Tactical asset allocation ended the year strong as a result of a fairly aggressive allocation to start the month, coupled with a solid performance from a number of significant risk asset classes. Notable winners included: US and international equities (ex. SPY +2.0% and EFA +1.7%), real estate (VNQ 2.7%), and commodities (DBC +4.1%). Notable losers included: US Treasuries (ex. TLT -0.7%), emerging markets (EEM -1.4%) and gold (GLD -1.9%).
All in all, it was a middling year for TAA. Most of the strategies that we track employ some flavor of momentum and/or trend-following, both of which struggled this year, making simple equity-heavy allocations like the 60/40 benchmark tough to beat. Such is the ebb and flow of active trading. There are some real headwinds on the horizon for buy & hold (equity valuations and rising interest rates being the most noteworthy), and it will be interesting to see how tactical asset allocation weathers those storms. Historically, TAA has shined most brightly during times of market stress.

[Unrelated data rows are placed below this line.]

Lemma trim_end_twice s : Str.trim_end (Str.trim_end s) = Str.trim_end s.
Proof.
  induction s as [|c r IH]; [done|]. cbn [Str.trim_end]. destruct (Str.trim_end r) as [|x r'] eqn:E.
  - destruct (Str.is_space c) eqn:Hc; [done|]. cbn. by rewrite Hc.
  - cbn [Str.trim_end] in *. by rewrite IH.
Qed.
Lemma trim_start_first s : Str.trim_start s = "" \/ exists c r, Str.trim_start s = String c r /\ Str.is_space c = false.
Proof.
  induction s as [|c r IH]; [by left|]. cbn. destruct (Str.is_space c) eqn:Hc; [done|]. right. by exists c, r.
Qed.
Lemma trim_twice s : Str.trim (Str.trim s) = Str.trim s.
Proof.
  unfold Str.trim. destruct (trim_start_first s) as [->|(c & r & -> & Hc)]; [done|].
  assert (E : exists r', Str.trim_end (String c r) = String c r').
  { cbn. destruct (Str.trim_end r); [rewrite Hc|]; by eexists. }
  destruct E as [r' E]. rewrite E. cbn [Str.trim_start]. rewrite Hc, <- E. apply trim_end_twice.
Qed.
Lemma setting_text opt var : nullish (or_nullish opt var) "" = default "" (setting opt var).
Proof. by destruct opt, var. Qed.
Lemma blank_text value : blank value <-> Str.trim (default "" value) = "".
Proof. by destruct value. Qed.
Lemma key_checked e o : match resolvePublicKey e o with
  | Ok k => ~ blank (setting (o_publicKey o) (e !! "TRUSTTROVE_PUBLIC_KEY")) /\
            k = Str.trim (default "" (setting (o_publicKey o) (e !! "TRUSTTROVE_PUBLIC_KEY")))
  | Throw err => blank (setting (o_publicKey o) (e !! "TRUSTTROVE_PUBLIC_KEY")) /\ instance_of CListInvoicesError err = true
  end.
Proof.
  unfold resolvePublicKey. rewrite setting_text. cbv zeta. case (String.eqb_spec _ ""); intros E; by rewrite blank_text.
Qed.
Lemma contract_checked e o : match resolveContractId e o with
  | Ok k => ~ blank (setting (o_contractId o) (e !! "INVOICE_CONTRACT_ID")) /\
            k = Str.trim (default "" (setting (o_contractId o) (e !! "INVOICE_CONTRACT_ID")))
  | Throw err => blank (setting (o_contractId o) (e !! "INVOICE_CONTRACT_ID")) /\ instance_of CListInvoicesError err = true
  end.
Proof.
  unfold resolveContractId. rewrite setting_text. cbv zeta. case (String.eqb_spec _ ""); intros E; by rewrite blank_text.
Qed.
Lemma blank_or value : blank value \/ ~ blank value.
Proof. destruct value as [text|]; cbn; [destruct (decide (Str.trim text = ""))|]; tauto. Qed.
Lemma given_filter value : opt_str_truthy (Str.trim <$> value) = true <-> ~ blank value.
Proof. destruct value as [text|]; cbn; [|naive_solver]. destruct (String.eqb_spec (Str.trim text) ""); naive_solver. Qed.
Lemma status_checked text : match parseInvoiceStatus (Str.trim text) with
  | Ok st => names_status text st
  | Throw err => (forall st, ~ names_status text st) /\ instance_of CListInvoicesError err = true
  end.
Proof.
  unfold parseInvoiceStatus, names_status. cbv zeta.
  assert (Ht : Str.trim (Str.trim text) = Str.trim text) by apply trim_twice. rewrite Ht.
  destruct (find _ INVOICE_STATUSES) as [st|] eqn:E.
  - apply find_some in E as [_ E%String.eqb_eq]. by rewrite E.
  - split; [|done]. intros st Hst. pose proof (find_none _ _ E st ltac:(destruct st; cbn; tauto)) as H. cbn in H.
    by rewrite Hst, String.eqb_refl in H.
Qed.
Lemma filter_checked e o : match resolveFilter o with
  | Ok f => asks o f /\ (blank (o_status o) \/ blank (o_issuer o)) /\ ~ (blank (o_status o) /\ blank (o_issuer o))
  | Throw err => wrong e o /\ instance_of CListInvoicesError err = true
  end.
Proof.
  unfold resolveFilter. cbv zeta. pose proof (given_filter (o_status o)) as Hs. pose proof (given_filter (o_issuer o)) as Hi.
  pose proof (blank_or (o_status o)) as Ds. pose proof (blank_or (o_issuer o)) as Di.
  destruct (opt_str_truthy (Str.trim <$> o_status o)) eqn:Es, (opt_str_truthy (Str.trim <$> o_issuer o)) eqn:Ei; cbn [andb negb].
  - split; [apply two_filters; naive_solver|done].
  - assert (Hno : ~ blank (o_status o)) by naive_solver. destruct (o_status o) as [text|] eqn:Eo; [|done]. cbn [fmap option_fmap option_map default].
    pose proof (status_checked text) as H. destruct (parseInvoiceStatus _) as [st|err]; cbn [fmap result_fmap].
    + split; [by exists text|]. naive_solver.
    + destruct H as [H1 H2]. split; [|done]. by apply (no_status e o text).
  - assert (Hno : ~ blank (o_issuer o)) by naive_solver. destruct (o_issuer o) as [i|] eqn:Eo; [|done]. split; [by exists i|]. naive_solver.
  - split; [|done]. apply no_filter; naive_solver.
Qed.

Entering into the new year, the strategies that we track remain largely in risk on mode. To illustrate, the chart below shows the average allocation to broad categories of assets by the 29 strategies that we track, as of the end of each month since EO’2014. Note that allocation to US equities (green) is bumping up against a sample high of 46%. In other words, on average, the strategies that we track are currently nearly half allocated to some flavor of US equities. Conversely, allocation to US Treasuries is at a sample low of 17%.
All in all however, the overall exposure to risk on/risk off assets has remained essentially the same over the last five months. Below I’ve combined asset classes into even broader categories: “risk on” (equities, real estate and high yield bonds) versus “risk off” (everything else). I realize that some asset classes don’t fit neatly into these buckets, but it makes for a useful high level view.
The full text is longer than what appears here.